Folk Etymology – an attempt to find motivation for a borrowed word the speakers
change its form so as to give it a connection with some well-known word:
A nightmare is not 'a she-horse that appears at night' but 'a terrifying dream
personified in folklore as a female monster'. (OE mara 'an evil spirit'.)
The international radiotelephone signal may-day corresponding to the
telegraphic SOS used by aeroplanes and ship in distress has nothing to do with
the First of May but is a phonetic rendering of French m'aidez 'help me'.
Ellipsis:
• The qualifying words of a frequent phrase may be omitted: sale comes to be
used for cut-price sale, propose for propose marriage, be expecting for be
expecting a baby, media for mass media.
• Or vice versa the core word of the phrase may seem redundant: minerals for
mineral waters, summit for summit meeting.
Ambiguity – regular coincidences of different aspects, alongside with cause and
result, subjective and objective, active and passive aspects especially frequent in
adjectives.
e.g. hateful means 'exciting hatred' and 'full of hatred'; curious—'strange' and
'inquisitive';
pitiful — 'exciting compassion' and 'compassionate'.
One can be doubtful about a doubtful question, in a healthy climate children are
healthy.
To refer to these cases linguists employ the term conversives.
- The word being a linguistic realization of notion, it changes with the progress of
human consciousness.
- This process is reflected in the development of lexical meaning.
- As the human mind achieves an ever more exact understanding of the world of
reality and the objective relationships that characterize it, the notions become
more and more exact reflections of real things.
Technical Imagery:
I. Chain Reaction
II. Live wire
Lecture 6-7
Functional stylistic, Temporal and Regional division
of English vocabulary
Scientific approach to the bulk of English and Ukrainian vocabulary is not
exhausted by thematic, lexicogrammatical, ideographic and other principles.
There are still more principles of the vocabulary division.
Division of Vocabulary:
Stylistic
Temporal
Regional
Stylistic division – is based on the supposition that one and the same notion may be
named variously depending on the situation of communication, which is actualized
in the form of different functional styles.
These are mainly formal, colloquial, and professional, which in their turn
diverge into substyles.
Functional Styles:
The term functional style is generally accepted in modern linguistics.
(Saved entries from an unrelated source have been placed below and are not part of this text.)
(** X11. When [checkConfiguration] returns, the configuration it leaves
  differs from the one it was given in [outputFileSuffixes] only, which is
  an object that has the three keys [rendered], [rawTemplate] and
  [markupOnly].  When the configuration had no suffixes (or a falsy value
  for them), they are the defaults.  When it had an object, every suffix
  that the object sets is kept, also a key that is none of the three, and
  a suffix it does not set has its default. *)
Theorem checkConfiguration_defaults_suffixes
  (config config' : Obj) (w w' : World)
  (Hrun : checkConfiguration config w = (Normal config', w')) :
∃ suffixes,
  config' = obj_set "outputFileSuffixes" (JObj suffixes) config
  ∧ obj_get "outputFileSuffixes" config' = Some (JObj suffixes)
  ∧ (∀ k, k ≠ "outputFileSuffixes" → obj_get k config' = obj_get k config)
  ∧ (∀ k, k ∈ keys defaultOutputFileSuffixes → k ∈ keys suffixes)
  ∧ (falsy (obj_get "outputFileSuffixes" config) = true →
       suffixes = defaultOutputFileSuffixes)
  ∧ (∀ user, obj_get "outputFileSuffixes" config = Some (JObj user) →
       NoDup (keys user) →
       ∀ k, obj_get k suffixes
            = match obj_get k user with
              | Some v => Some v
              | None => obj_get k defaultOutputFileSuffixes
              end).
Proof.
apply checkConfiguration_run in Hrun. cbv zeta in Hrun.
set (suffixes := lodash_extend _ _) in Hrun.
assert (config' = obj_set "outputFileSuffixes" (JObj suffixes) config) as ->.
{ destruct (member "source" _) as [e|source]; [by destruct Hrun|].
  destruct (member "patternlabFiles" source) as [e|[[| | |found| |]|]];
    destruct Hrun as [Hc _]; congruence. }
clear Hrun. exists suffixes. split; [done|].
split; [apply obj_get_obj_set_eq|].
split; [intros k Hk; by apply obj_get_obj_set_ne|].
unfold suffixes, lodash_extend. split; [|split].
- intros k Hk. destruct (falsy _); [done|]. apply keys_obj_assign. by left.
- by intros ->.
- intros user Huser Hnd k. rewrite Huser. simpl. by apply obj_get_obj_assign.
Qed.

Lemma lodash_extend_idempotent source :
let suffixes := lodash_extend defaultOutputFileSuffixes source in
lodash_extend defaultOutputFileSuffixes (Some (JObj suffixes)) = suffixes.
Proof.
assert (NoDup (keys defaultOutputFileSuffixes)) as Hnd by compute_done.
cbv zeta.
change (lodash_extend defaultOutputFileSuffixes
          (Some (JObj (lodash_extend defaultOutputFileSuffixes source))))
  with (obj_assign defaultOutputFileSuffixes
          (Some (lodash_extend defaultOutputFileSuffixes source))).
unfold lodash_extend. destruct (falsy source); [reflexivity|].
destruct source as [v|].
- by apply (obj_assign_idempotent _ (enumerable v)).
- reflexivity.
Qed.

(** X12. [checkConfiguration] is idempotent.  On a configuration that it has
  returned it returns the same configuration again, key for key and in the
  same order, and the suffixes are not reported as missing: the only
  warnings of the second run are the two about a [patternlabFiles] that is
  a string, when it is one. *)
Theorem checkConfiguration_idempotent
  (config config' : Obj) (w w' : World)
  (Hrun : checkConfiguration config w = (Normal config', w')) :
∃ t, checkConfiguration config' w'
     = (Normal config', mkWorld (pl w') (heap w') (listeners w') (trace w' ++ t))
  ∧ (t = []
     ∨ ∃ found, paths_source_patternlabFiles config = Some (JStr found)
                ∧ t = [Log LWarning (patternlabFiles_string_message found);
                       Log LWarning patternlabFiles_object_message]).
Proof.
apply checkConfiguration_run in Hrun. cbv zeta in Hrun.
set (suffixes := lodash_extend _ (obj_get _ config)) in Hrun.
set (checked := obj_set "outputFileSuffixes" (JObj suffixes) config) in Hrun.
destruct (checkConfiguration config' w') as [c2 w2] eqn:Hrun2.
apply checkConfiguration_run in Hrun2. cbv zeta in Hrun2.
assert (paths_source_patternlabFiles config
        = match member "source" (obj_get "paths" checked) with
          | inr source =>
              match member "patternlabFiles" source with
              | inr v => v
              | inl _ => None
              end
          | inl _ => None
          end) as Hfiles.
{ unfold checked. rewrite obj_get_obj_set_ne by done.
  unfold paths_source_patternlabFiles, paths_source, member.
  destruct (obj_get "paths" config) as [[| | | | |paths]|]; try done.
  destruct (obj_get "source" paths) as [[| | | | |source]|]; done. }
assert (config' = checked) as ->.
{ destruct (member "source" _) as [e|source]; [by destruct Hrun|].
  destruct (member "patternlabFiles" source) as [e|[[| | |found| |]|]];
    destruct Hrun as [Hc _]; congruence. }
assert (obj_get "outputFileSuffixes" checked = Some (JObj suffixes)) as Hget
  by apply obj_get_obj_set_eq.
rewrite Hget in Hrun2. simpl falsy in Hrun2. cbv iota in Hrun2.
pose proof (lodash_extend_idempotent (obj_get "outputFileSuffixes" config)) as Hidem.
cbv zeta in Hidem. fold suffixes in Hidem. rewrite Hidem in Hrun2.
replace (obj_set "outputFileSuffixes" (JObj suffixes) checked) with checked in Hrun2
  by (unfold checked; by rewrite obj_set_overwrite).
rewrite app_nil_r in Hrun2.
destruct (member "source" _) as [e|source]; [by destruct Hrun|].
destruct (member "patternlabFiles" source) as [e|[[| | |found| |]|]];
  destruct Hrun as [Hc ->]; try discriminate Hc; destruct Hrun2 as [-> ->];
  cbn [pl heap listeners trace].
all: try (exists []; rewrite app_nil_r; split; [by destruct w | by left]).
eexists. split; [reflexivity|]. right. by exists found.
Qed.

Lemma checkConfiguration_cases config w c w' :
checkConfiguration config w = (c, w') →
let checked :=
  obj_set "outputFileSuffixes"
    (JObj (lodash_extend defaultOutputFileSuffixes (obj_get "outputFileSuffixes" config)))
    config in
∃ extra,
  w' = mkWorld (pl w) (heap w) (listeners w)
         (trace w ++ (if falsy (obj_get "outputFileSuffixes" config)
                      then suffix_warnings else []) ++ extra)
  ∧ if nullish (paths_source config) then (∃ e, c = Throw e) ∧ extra = []
    else c = Normal checked
         ∧ extra = match paths_source_patternlabFiles config with
                   | Some (JStr found) =>
                       [Log LWarning (patternlabFiles_string_message found);
                        Log LWarning patternlabFiles_object_message]
                   | _ => []
                   end.
Proof.
intros Hrun. apply checkConfiguration_run in Hrun. cbv zeta in *.
rewrite obj_get_obj_set_ne in Hrun by done.
unfold paths_source_patternlabFiles, paths_source, member in *.
destruct (obj_get "paths" config) as [[| | | | |paths]|]; simpl in *;
  try (destruct Hrun as [-> ->]; exists []; rewrite app_nil_r; split; [done|];
       by (split; [eexists|])).
destruct (obj_get "source" paths) as [[| | | | |source]|]; simpl in *;
  try (destruct Hrun as [-> ->]; exists []; rewrite app_nil_r; split; [done|];
       by (split; [eexists|])).
destruct (obj_get "patternlabFiles" source) as [[| | |found| |]|]; simpl in *;
  destruct Hrun as [-> ->]; cbn [pl heap listeners trace];
  try (exists []; rewrite app_nil_r; by split).
eexists. rewrite <- app_assoc. by split.
Qed.

Lemma not_found_is_no_other_warning found :
Log LWarning suffixes_not_found_message
∉ [Log LWarning (patternlabFiles_string_message found);
   Log LWarning patternlabFiles_object_message].
Proof.
intros Hin.
apply elem_of_cons in Hin as [Heq|Hin]; [vm_compute in Heq; discriminate Heq|].
apply elem_of_cons in Hin as [Heq|Hin]; [vm_compute in Heq; discriminate Heq|].
by apply elem_of_nil in Hin.
Qed.

(** X13. What [checkConfiguration] does besides the suffixes.  It leaves
  the context, the patterns and the listeners as they are, writes to the
  log and the console only, and never ends the process.  It throws exactly when
  [config.paths.source] is [undefined] or [null] (or [config.paths] is):
  the constructor then throws with it.  The suffixes are reported as not
  found exactly when the configuration has none.  A [patternlabFiles] that
  is a string is warned about, and is left as the string it is: the
  configuration that is returned still has it. *)
Theorem checkConfiguration_throws_or_warns
  (config : Obj) (w w' : World) (c : Completion Obj)
  (Hrun : checkConfiguration config w = (c, w')) :
∃ t, w' = mkWorld (pl w) (heap w) (listeners w) (trace w ++ t)
  ∧ ((∃ e, c = Throw e) ↔ nullish (paths_source config) = true)
  ∧ (∀ code, c ≠ Exit code)
  ∧ (Log LWarning suffixes_not_found_message ∈ t
     ↔ falsy (obj_get "outputFileSuffixes" config) = true)
  ∧ (∀ found, nullish (paths_source config) = false →
       paths_source_patternlabFiles config = Some (JStr found) →
       Log LWarning (patternlabFiles_string_message found) ∈ t
       ∧ ∃ config', c = Normal config'
                    ∧ paths_source_patternlabFiles config' = Some (JStr found))
  ∧ ((∀ found, paths_source_patternlabFiles config ≠ Some (JStr found)) →
       t = if falsy (obj_get "outputFileSuffixes" config) then suffix_warnings else []).
Proof.
destruct (checkConfiguration_cases _ _ _ _ Hrun) as (extra & -> & Hc). cbv zeta in Hc.
eexists. split; [reflexivity|].
assert (extra = []
        ∨ ∃ found, paths_source_patternlabFiles config = Some (JStr found)
                   ∧ extra = [Log LWarning (patternlabFiles_string_message found);
                              Log LWarning patternlabFiles_object_message]) as Hextra.
{ destruct (nullish _); [left; by destruct Hc|]. destruct Hc as [_ ->].
  destruct (paths_source_patternlabFiles config) as [[| | |found| |]|];
    try (by left). right. by exists found. }
split; [|split; [|split; [|split]]].
- destruct (nullish _).
  + split; [done|]. intros _. by destruct Hc.
  + destruct Hc as [-> _]. split; [by intros [e ?] | done].
- intros code. destruct (nullish _); [destruct Hc as [[e ->] _]|destruct Hc as [-> _]]; done.
- destruct (falsy _).
  + split; [done|]. intros _. apply elem_of_app. left. by left.
  + split; [|done]. simpl. intros Hin.
    destruct Hextra as [->|(found & _ & ->)]; [by apply elem_of_nil in Hin|].
    by destruct (not_found_is_no_other_warning found).
- intros found Hn Hfiles. rewrite Hn in Hc. destruct Hc as [-> ->].
  rewrite Hfiles. split.
  + apply elem_of_app. right. by left.
  + eexists. split; [reflexivity|].
    unfold paths_source_patternlabFiles, paths_source in *.
    by rewrite obj_get_obj_set_ne.
- intros Hnone. destruct Hextra as [->|(found & Hf & _)]; [by rewrite app_nil_r|].
  by destruct (Hnone found).
Qed.

End Checking.

(** ** The live server *)

Section Serving.
Context `{!Server}.

(** With the callback of [serve], the [then] callback of [build] is
    fulfilled, or it ends before it has lowered the flag. *)
Lemma build_then_noop options w c w' :
private_flag →
build_then noop options w = (c, w') →
c = Normal Fulfilled ∨ (isBusy (pl w') = isBusy (pl w) ∧ ∀ s, c ≠ Normal s).
Proof.
intros Hprivate Hrun. unfold build_then in Hrun.
apply bind_run in Hrun as (c1 & w1 & E1 & Hrun).
pose proof (same_flag_call _ (flag_buildFrontend Hprivate) _ _ _ E1) as Hf1.
destruct c1 as [[]|e|code]; [|right; by destruct Hrun as [-> ->]..].
apply bind_run in Hrun as (c2 & w2 & E2 & Hrun).
pose proof (same_flag_call _ (flag_copyAssets Hprivate options) _ _ _ E2) as Hf2.
unfold same_flag in *.
destruct c2 as [[]|e|code];
  [|right; destruct Hrun as [-> ->]; by rewrite Hf2, Hf1..].
unfold bind at 1 2, add_listener at 1 2 in Hrun. simpl in Hrun.
apply bind_run in Hrun as (c5 & w5 & E5 & Hrun).
apply printDebug_run in E5 as (_ & Hp5 & _ & Hexit & _). simpl in Hp5.
destruct c5 as [[]|e|code].
- left. unfold bind, modify_pl, call, ret in Hrun. simpl in Hrun.
  rewrite noop_returns in Hrun. by injection Hrun as <- _.
- right. destruct Hrun as [-> ->]. by rewrite Hp5, Hf2, Hf1.
- by destruct (Hexit code).
Qed.

(** X14. [serve] builds with [options.watch] set and with a callback that
  does nothing, and starts the live server when the promise of the build
  is fulfilled, and only then: when the build is rejected, throws or ends
  the process, the outcome of [serve] is the one of the build, in the
  world that the build left.  When [serve] is called while the context is
  busy, the build is dropped with the busy message and its promise is
  resolved: the server is started without a build.  The listeners of a
  build of [serve] hold the options with [watch] set.  When no
  collaborator assigns the busy flag, a build of [serve] that is rejected
  has left the flag raised, since its callback cannot throw: the session
  stays busy. *)
Theorem serve_starts_server_after_build (options : Options) (w : World) :
let watching := mkOptions (cleanPublic options) true in
let start := try_catch (call serve_module;; ret Fulfilled) (λ e, ret (Rejected e)) in
(∀ w1, build noop watching w = (Normal Fulfilled, w1) →
   serve options w = start w1)
∧ (∀ c w1, build noop watching w = (c, w1) → c ≠ Normal Fulfilled →
     serve options w = (c, w1))
∧ (isBusy (pl w) = true →
     serve options w
     = start (mkWorld (pl w) (heap w) (listeners w)
                (trace w ++ [ConsoleLog busy_message])))
∧ (isBusy (pl w) = false →
     ∀ w1, build noop watching w = (Normal Fulfilled, w1) →
       listeners w1 = listeners w ++ registered noop watching)
∧ (private_flag → isBusy (pl w) = false →
     ∀ e w1, build noop watching w = (Normal (Rejected e), w1) →
       isBusy (pl w1) = true).
Proof.
simpl. split; [|split; [|split; [|split]]].
- intros w1 Hb. unfold serve, then_. by rewrite (bind_eq_Normal _ _ _ _ _ Hb).
- intros c w1 Hb Hc. unfold serve, then_, bind. rewrite Hb.
  by destruct c as [[|e]|e|code].
- intros Hbusy.
  assert (build noop (mkOptions (cleanPublic options) true) w
          = (Normal Fulfilled,
             mkWorld (pl w) (heap w) (listeners w)
               (trace w ++ [ConsoleLog busy_message]))) as Hb.
  { unfold build, enter_build, bind, get_pl. simpl. by rewrite Hbusy. }
  unfold serve, then_. by rewrite (bind_eq_Normal _ _ _ _ _ Hb).
- intros Hidle w1. by apply build_registers.
- intros Hprivate Hidle e w1 Hb.
  destruct (entered_build_run _ _ _ _ _ Hprivate Hidle Hb)
    as [(e' & [=] & _)|[(code & [=])|(w2 & _ & Hf2 & Hcb)]].
  unfold try_catch in Hcb.
  destruct (build_then noop _ w2) as [[s|e'|code] w3] eqn:E3; [| |done];
    destruct (build_then_noop _ _ _ _ Hprivate E3) as [Hc|[Hf3 Hc]];
    try discriminate Hc.
  + injection Hc as ->. discriminate Hcb.
  + by destruct (Hc s).
  + injection Hcb as _ <-. by rewrite Hf3.
Qed.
It is a system
of expressive means specific for a certain sphere of communication.
By the sphere of communication, we mean the circumstances attending the process
of speech in each particular case: professional communication, a lecture, an
informal talk, a formal letter, an intimate letter, a speech in court, etc.
English Vocabulary:
Informal:
o Colloquial
o Slang
o Dialect words and word-groups
Formal
Professional
Example:
You're at some sort of technical college?" she said to Leo, not looking at him...
"Yes. I hate it though. I'm not good enough at maths. There's a chap there just
down from Cambridge who puts us through it. I can't keep up. Were you good at
maths?"
(From the Time of the Angels by I. Murdoch)
Internet Slang
Archaisms – are words that were once common but are now replaced by
synonyms.
- When these new synonymous words, introduce nothing conceptually new, the
stylistic value of older words tends to be changed;
- on becoming rare they acquire a lofty poetic tinge due to their ancient flavour,
and then they are associated with poetic diction:
aught n 'anything, whatever', betwixt prp 'between', billow n 'wave', chide v
'scold', damsel n 'a noble girl', ere prp 'before', even n 'evening', forbears n
'ancestors', hapless a 'unlucky', hark v 'listen', lone a 'lonely', morn n 'morning',
perchance adv 'perhaps', save prp, cj 'except', woe n 'sorrow',
- when the thing named is no longer used, its name becomes a historism.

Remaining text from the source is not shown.